I glared at the tap, assigning blame to the inanimate object for failing to carry out its part of my brilliant plan. Dumping the bag down on the counter with a sigh, I washed orange nacho residue off my hands before I tightened the belt on the fuzzy housecoat now wrapped around me, and unlocked the door.

“I’m so, so sorry, Ari,” I said, hanging my head. My fraternal twin deserved all the success and more. Ari never treated me like I was “less than” in any way, not even once. “I know you have no reason to believe me but–”

“Shut up,” he said, brushing past me in his navy-fitted suit. Very bespoke, except for the tired slump of his shoulders.

He lowered himself down onto the edge of the bathtub, knocking one of the many bottles of citrusy shampoo into the tub. With one hand braced on the mosaic shower tiles for support, he removed his kippah, tossing it onto the counter where its gold-embroidered Star of David winked among the chaos of makeup and hair pins.

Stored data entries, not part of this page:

(** C9.  After [parse], however it completes, [totalCount] equals
    [latestCount]: both are the number of documents of the page that
    survive the page-local predicate. *)
Theorem totalCount_eq_latestCount isVideosPage response this :
  let this' := snd (parse isVideosPage response this) in
  totalCount this' = latestCount this'
  /\ latestCount this'
     = Z.of_nat (List.length (survivors isVideosPage response)).
Proof.
  destruct (parse_counts isVideosPage response this) as (T & L & _).
  simpl. split; congruence.
Qed.

(** C1 (as amended).  [parse] sets [totalCount] to the number of documents
    that survive the page-local predicate, the value of [latestCount], and
    not to the number the server sent: it never exceeds the raw count and
    equals it only when the predicate removed nothing. *)
Theorem totalCount_is_survivor_count isVideosPage response this :
  let this' := snd (parse isVideosPage response this) in
  totalCount this' = Z.of_nat (List.length (survivors isVideosPage response))
  /\ totalCount this' = latestCount this'
  /\ totalCount this' <= Z.of_nat (List.length (rawResults response))
  /\ (totalCount this' = Z.of_nat (List.length (rawResults response))
      <-> survivors isVideosPage response = rawResults response).
Proof.
  destruct (parse_counts isVideosPage response this) as (T & L & _).
  simpl in *. rewrite T, L. unfold survivors, rawResults.
  set (cs := match results response with Some cs => cs | None => [] end).
  pose proof (filter_length_le (keepCourse isVideosPage) cs) as LE.
  repeat split.
  - lia.
  - intros E. apply Nat2Z.inj in E.
    clear - E. induction cs as [| c cs IH]; simpl in *; [reflexivity |].
    pose proof (filter_length_le (keepCourse isVideosPage) cs) as LE.
    destruct (keepCourse isVideosPage c); simpl in E.
    + f_equal. apply IH. lia.
    + lia.
  - intros ->. reflexivity.
Qed.

(** C1 as stated fails.  A page of two documents, one of them a video,
    parsed off the videos page: the server sent 2, the predicate removed
    one, and [totalCount] is the survivor count 1. *)
Lemma totalCount_not_raw_count :
  let response :=
    {| results := Some [ {| data := [("id", JsString "a");
                                     ("course_type", JsString "video")] |};
                         {| data := [("id", JsString "b")] |} ];
       aggs := None |} in
  let this' := snd (parse false response initial) in
  List.length (rawResults response) = 2%nat
  /\ List.length (survivors false response) = 1%nat
  /\ totalCount this' = 1
  /\ totalCount this' <> Z.of_nat (List.length (rawResults response))
  /\ totalCount this' = Z.of_nat (List.length (survivors false response)).
Proof.
  repeat split. discriminate.
Qed.

(** ** The scenario of a page with one video *)

(** C2 (as amended).  For a server page of two documents, a video and a
    document of subject [cs] that is not one, with the aggregation
    [{subject: {terms: {cs: 2}, total: 2, other: 0}}], [parse] off the
    videos page leaves [latestCount = 1], the non-video document as the
    only course card, and the single facet option
    [{facet: 'subject', term: 'cs', count: 3}]: the one local occurrence is
    added to the 2 of the server. *)
Theorem scenario_exclude_video (video document : Course) :
  prop "course_type" (data video) = JsString "video" ->
  strictEqString (prop "course_type" (data document)) "video" = false ->
  prop "subject" (data document) = JsString "cs" ->
  parse false (scenarioResponse video document) initial
  = (Normal tt,
     {| totalCount := 1;
        latestCount := 1;
        courseCards := [data document];
        facetOptions := [ {| facet := "subject"; term := "cs"; count := 3 |} ] |}).
Proof.
  intros V D S.
  assert (KV : keepCourse false video = false).
  { unfold keepCourse. now rewrite V. }
  assert (KD : keepCourse false document = true).
  { unfold keepCourse. now rewrite D. }
  unfold parse, scenarioResponse. cbn [results aggs filter].
  rewrite KV, KD.
  assert (P : pageFacets false [document] scenarioAggregation
              = Normal [("subject",
                         Some {| terms := Some [("cs", 3)];
                                 total := 2; other := 0 |})]).
  { unfold pageFacets, tallyCourses. cbn.
    unfold tallyAttribute. rewrite S. reflexivity. }
  rewrite P. reflexivity.
Qed.
(** X11: after a batch whose gateway calls all returned, the call the
    worker queued, once the UI loop runs it, empties the list and starts
    a scan worker; and that worker ends as a scan of the world the batch
    left behind does, with the same records. *)
Theorem X11_removal_then_refresh (db : pyval) (pkgs : list string)
    (s : State R) (e' : Env R) :
  uninstalls_return pkgs (env s) e' ->
  ui_queue s = [] ->
  let s1 := snd (_worker_uninstall pkgs s) in
  run_queued s1
  = (Returned tt,
     mkState e' [] (threads s ++ [AtScan]) []
       (adb_log s ++ map uninstall_args pkgs))
  /\ fst (_worker_scan db (snd (run_queued s1))) = fst (scan db (set_env e' s))
  /\ listctrl (snd (_worker_scan db (snd (run_queued s1))))
     = listctrl (snd (scan db (set_env e' s))).
Proof.
  intros Hrun Hq. cbv zeta.
  unfold _worker_uninstall, mbind, M_bind.
  rewrite (uninstall_loop_returns pkgs s e' Hrun). simpl.
  unfold run_queued. simpl. rewrite Hq. simpl.
  split; [reflexivity |]. rewrite scan_run.
  destruct (worker_scan_env_only db
              (mkState e' [] (threads s ++ [AtScan]) []
                 (adb_log s ++ map uninstall_args pkgs))
              (mkState (env (set_env e' s)) []
                 (threads (set_env e' s) ++ [AtScan]) (ui_queue (set_env e' s))
                 (adb_log (set_env e' s))) eq_refl eq_refl)
    as (Ho & Hl & _).
  by split.
Qed.

End RemoveFrame.
(** The map made for the variable is not the map it referred to. *)
Lemma getAndClearResults_new_table (a : Aggregator) :
  tableAllocated a ->
  txGroupedResults (getAndClearResults a).2 <> txGroupedResults a.
Proof.
  intros [table Htable] Heq. pose proof (getAndClearResults_fresh a) as Hfresh.
  rewrite Heq in Hfresh. congruence.
Qed.

(** The returned table is out of reach of the results appended later. *)
Lemma getAndClearResults_then_AppendResult (organisationID : string) (res : MessageResult)
    (a a' : Aggregator) :
  tableAllocated a ->
  AppendResult organisationID res (getAndClearResults a).2 = inr a' ->
  tables a' !! (getAndClearResults a).1 = Some (currentTable a).
Proof.
  intros Ha Hrun. pose proof (getAndClearResults_new_table a Ha) as Hne.
  rewrite (AppendResult_other_table _ _ _ _ _ Hrun)
    by (intros Heq; apply Hne; by rewrite <- Heq).
  destruct Ha as [table Htable]. simpl in *.
  rewrite lookup_insert_ne by exact Hne. unfold currentTable. by rewrite Htable.
Qed.

(** C7.  When [getAndClearResults] has returned: [totalResults] is 0, the
    variable [txGroupedResults] refers to an empty map, and the returned
    reference is the map the variable referred to before, with the entries
    it had: the variable got a new map, the old one was not emptied. *)
Theorem getAndClearResults_swap (a : Aggregator) :
  tableAllocated a ->
  let returned := (getAndClearResults a).1 in
  let a' := (getAndClearResults a).2 in
  totalResults a' = 0
  /\ tables a' !! txGroupedResults a' = Some ∅
  /\ currentTable a' = ∅
  /\ returned = txGroupedResults a
  /\ tables a' !! returned = Some (currentTable a)
  /\ txGroupedResults a' <> returned.
Proof.
  intros Ha; cbv zeta.
  pose proof (getAndClearResults_new_table a Ha) as Hne.
  destruct Ha as [table Htable].
  simpl in *. repeat split.
  - apply lookup_insert_eq.
  - unfold currentTable; simpl. by rewrite lookup_insert_eq.
  - rewrite lookup_insert_ne by exact Hne. unfold currentTable. by rewrite Htable.
  - exact Hne.
Qed.

(** An aggregator that holds one result is flushed. *)
Lemma getAndClearResults_swap_witness :
  let a := fixtures.one_result_aggregator in
  tableAllocated a
  /\ totalResults (getAndClearResults a).2 = 0
  /\ currentTable (getAndClearResults a).2 = ∅
  /\ tables (getAndClearResults a).2 !! (getAndClearResults a).1 = Some (currentTable a)
  /\ resultsOf a fixtures.organisation "11111111-1111-1111-1111-111111111111"
     = [fixtures.valid_result].
Proof.
  cbv zeta.
  pose proof (AppendResult_tableAllocated _ _ _ _ AppendResult_new_aggregator) as Ha.
  destruct (getAndClearResults_swap _ Ha) as (Htotal & _ & Hempty & _ & Hold & _).
  split; [exact Ha|]. split; [exact Htotal|]. split; [exact Hempty|]. split; [exact Hold|].
  exact (AppendResult_resultsOf _ _ _ _ AppendResult_new_aggregator).
Defined.

(** ** The REST client ([executeGet]) *)

Section executeGet_facts.
Import services.
Variable net : Network.
Variable url : string.

(** The recursion of the source, on the [int] it counts down. *)
Lemma executeGet_unfold (retryTimes : Z) (sent : nat) :
  executeGet net url retryTimes sent =
  let again :=
    let '(r, evs) := executeGet net url (retryTimes - 1) (S sent) in
    (r, Get url :: Sleep (1 * Second) :: evs) in
  match net sent with
  | TransportError err => if 0 <? retryTimes then again else (inl err, [Get url])
  | Response code Body =>
      if code =? StatusForbidden then (inl "forbidden status code", [Get url])
      else if negb (code =? StatusOK) then
        if 0 <? retryTimes then again
        else (inl ("invalid status code: " +:+ strconv.Itoa code), [Get url])
      else match Body with
           | inl err => (inl err, [Get url])
           | inr body =>
               if GoStrings.Contains body "NoSuchKey"
               then (inl ("configuration file not found: " +:+ url), [Get url])
               else (inr body, [Get url])
           end
  end.
Proof.
  unfold executeGet. cbv zeta.
  destruct (Z.ltb_spec 0 retryTimes) as [Hpos|Hneg].
  - replace (Z.to_nat retryTimes) with (S (Z.to_nat (retryTimes - 1))) by lia.
    reflexivity.
  - replace (Z.to_nat retryTimes) with O by lia.
    simpl. destruct (net sent) as [err|code Body]; [reflexivity|].
    destruct (code =? StatusForbidden); [reflexivity|].
    destruct (code =? StatusOK); reflexivity.
Qed.

(** After [k] outcomes that call for a retry, with [k] retries at hand, the
    call goes on as a call with [k] retries less. *)
Lemma executeGet_from_rounds (k retries sent : nat) :
  (forall i, (i < k)%nat -> retryable (net (sent + i)%nat) = true) ->
  executeGet_from net url (k + retries)%nat sent =
  ((executeGet_from net url retries (sent + k)%nat).1,
   retryRounds url k ++ (executeGet_from net url retries (sent + k)%nat).2).
Proof.
  revert sent. induction k as [|k IH]; intros sent Hk.
  - rewrite Nat.add_0_r. simpl. by destruct (executeGet_from net url retries sent).
  - pose proof (Hk O ltac:(lia)) as H0. rewrite Nat.add_0_r in H0.
    assert (Hrec : executeGet_from net url (k + retries)%nat (S sent) =
                   ((executeGet_from net url retries (sent + S k)%nat).1,
                    retryRounds url k ++ (executeGet_from net url retries (sent + S k)%nat).2)).
    { rewrite IH.
      - replace (S sent + k)%nat with (sent + S k)%nat by lia. reflexivity.
      - intros i Hi. replace (S sent + i)%nat with (sent + S i)%nat by lia.
        apply Hk. lia. }
    change (S k + retries)%nat with (S (k + retries)).
    simpl executeGet_from at 1. unfold retryable in H0.
    destruct (net sent) as [err|code Body].
    + rewrite Hrec. reflexivity.
    + apply andb_true_iff in H0 as [Hf Hok].
      apply negb_true_iff in Hf. rewrite Hf. rewrite Hok.
      rewrite Hrec. reflexivity.
Qed.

“Damn, that itches.” He scratched his blond head with a relieved sigh, then jerked his chin at the Doritos bag still in my hand. “You gonna share?”

I locked the door, returned to my throne seat, and held the chips out between us.

We sat there in companionable silence, munching through the party-sized bag.

“These are so disgusting,” Ari said, stuffing about ten of them in his mouth.

I reached over and brushed orange crumbs off his suit. “Careful, bubeleh. Wouldn’t want you to get dirty. Oh, if the elders knew that their healthy-eating chosen one was up here taking years off his life.”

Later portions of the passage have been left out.